Previous studies have shown a significant correlation between the percentage of blasts in early bone marrow and the subsequent probability of CR.3–6 However, most such reports analyzed patients who received double induction (DI) therapy3,5,6 in which a second course was given regardless of the percentage of bone marrow blasts, so that CR was evaluated after the second course. In patients not given DI, however, a decision must be made whether to start a second course or to wait for recovery; hence evaluation of early bone marrow is more important. The NCCN guidelines recommend that the decision be guided by bone marrow 7–10 days after completion of induction therapy.1 However, clinical experience suggests that patients with a high blast percentage in early bone marrow can enter CR without further therapy, prompting us to investigate whether the day 21 marrow adds useful information to the day 14 marrow. Our results show that the day 21 marrow does not materially alter the decision to begin course 2 as based on the day 14 marrow in patients with TFTC, <20% blasts, or ≥60% blasts in the day 14 marrow. However, approximately half of patients with 20–59% blasts in the day 14 marrow will have <20% blasts on day 21 and in these patients the probability of CR without administering a second course seems sufficiently high (62%) to warrant, in at least some patients, delaying a second course until the day 21 marrow can be examined.
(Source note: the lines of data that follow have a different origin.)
Lemma linked_snoc bs p h l o w :
  linked bs p h l → let n := fresh (dom bs) in
  linked (<[h := {| next := Some n; trigger := Some o; write := w |}]> (<[n := block_New]> bs)) p n (l ++ [(o, w)]).
Proof.
  intros (ps & Hc & Hh & Hnd & Hdom) n.
  assert (n ∉ h :: ps) as Hn. { rewrite <- Hdom, <- elem_of_dom. apply is_fresh. }
  assert (n ≠ h) by (intros ->; apply Hn; by left).
  exists (ps ++ [h]). split_and!.
  - by apply chain_snoc.
  - by rewrite lookup_insert_ne, lookup_insert_eq by done.
  - rewrite NoDup_cons, elem_of_app, list_elem_of_singleton. apply NoDup_cons in Hnd as [? ?]. apply not_elem_of_cons in Hn as [? ?].
    split; [naive_solver|]. apply NoDup_app. split_and!; [done| |apply NoDup_singleton]. intros x Hx ->%list_elem_of_singleton. done.
  - intros x. rewrite elem_of_cons, elem_of_app, list_elem_of_singleton. destruct (decide (x = h)) as [->|?].
    { rewrite lookup_insert_eq. naive_solver. }
    rewrite lookup_insert_ne by done. destruct (decide (x = n)) as [->|?]; [rewrite lookup_insert_eq; naive_solver|].
    rewrite lookup_insert_ne by done. rewrite Hdom, elem_of_cons. naive_solver.
Qed.

Lemma block_New_empty : block_empty block_New = true.
Proof. reflexivity. Qed.

Lemma default_none {A} (h : A) o : o = None → default h o = h.
Proof. by intros ->. Qed.

Lemma append_read_rep v q o : rep v q → var_wf q →
  ∃ v', AppendReadDependency o v = Ok (v', (spec_append_read o q).2) ∧ rep v' (spec_append_read o q).1.
Proof.
  intros (Hn & Hd & Hv & Hp & Hl) Hwf. unfold AppendReadDependency, spec_append_read, var_wf in *.
  destruct (pending_write_ v) as [w|] eqn:Ep.
  - destruct (vs_queue q) as [|e l] eqn:Eq; [by destruct Hp as [_ Hp]; specialize (Hp eq_refl)|].
    destruct Hl as (ps & Hc & Hh & Hrest) eqn:El. clear El. unfold load. rewrite Hh. cbn [of_option]. rstep.
    chk. eexists. split; [reflexivity|]. split_and!; cbn [fst num_pending_reads_ to_delete_ version_ pending_write_ vs_reads vs_delete vs_version vs_queue]; try done.
    apply (linked_snoc (blocks v) w (head_ v) (e :: l) o false). by exists ps.
  - rewrite (proj1 Hp) in * by done. rewrite check_bind_ok by (apply Z.leb_le; lia). eexists. split; [reflexivity|].
    split_and!; cbn; try done; lia.
Qed.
This conclusion is subject to several criticisms. First, our patients uniformly received cytarabine at doses considerably above those used in 3+7. Accordingly, the proportion of patients given 3+7 who have 20–59% blasts on day 14 but who have <20% blasts on day 21 might be less than the 51% noted here. Second, not all our patients who were alive on day 14 or day 21 had a marrow examined then. Third, we did not examine marrow cellularity, feeling that this might be particularly susceptible to inter-observer variability. Finally, delaying until day 21 in patients with 20–59% blasts on day 14 might not affect CR rate, but might shorten CR duration. However, this risk has to be weighed against the competing risk of giving a second induction course, particularly to older patients. Specifically, while there will be myelosuppression on either a second induction course or a first post-remission course, the risk of infection at any given neutrophil count is less when a patient is in CR than when not, and duration of neutropenia is often less in patients in CR. Hence in older patients physicians might prefer to wait until CR to re-treat. Our data make the option of delay more plausible and suggest the need to revisit the NCCN recommendations in patients given 3+7.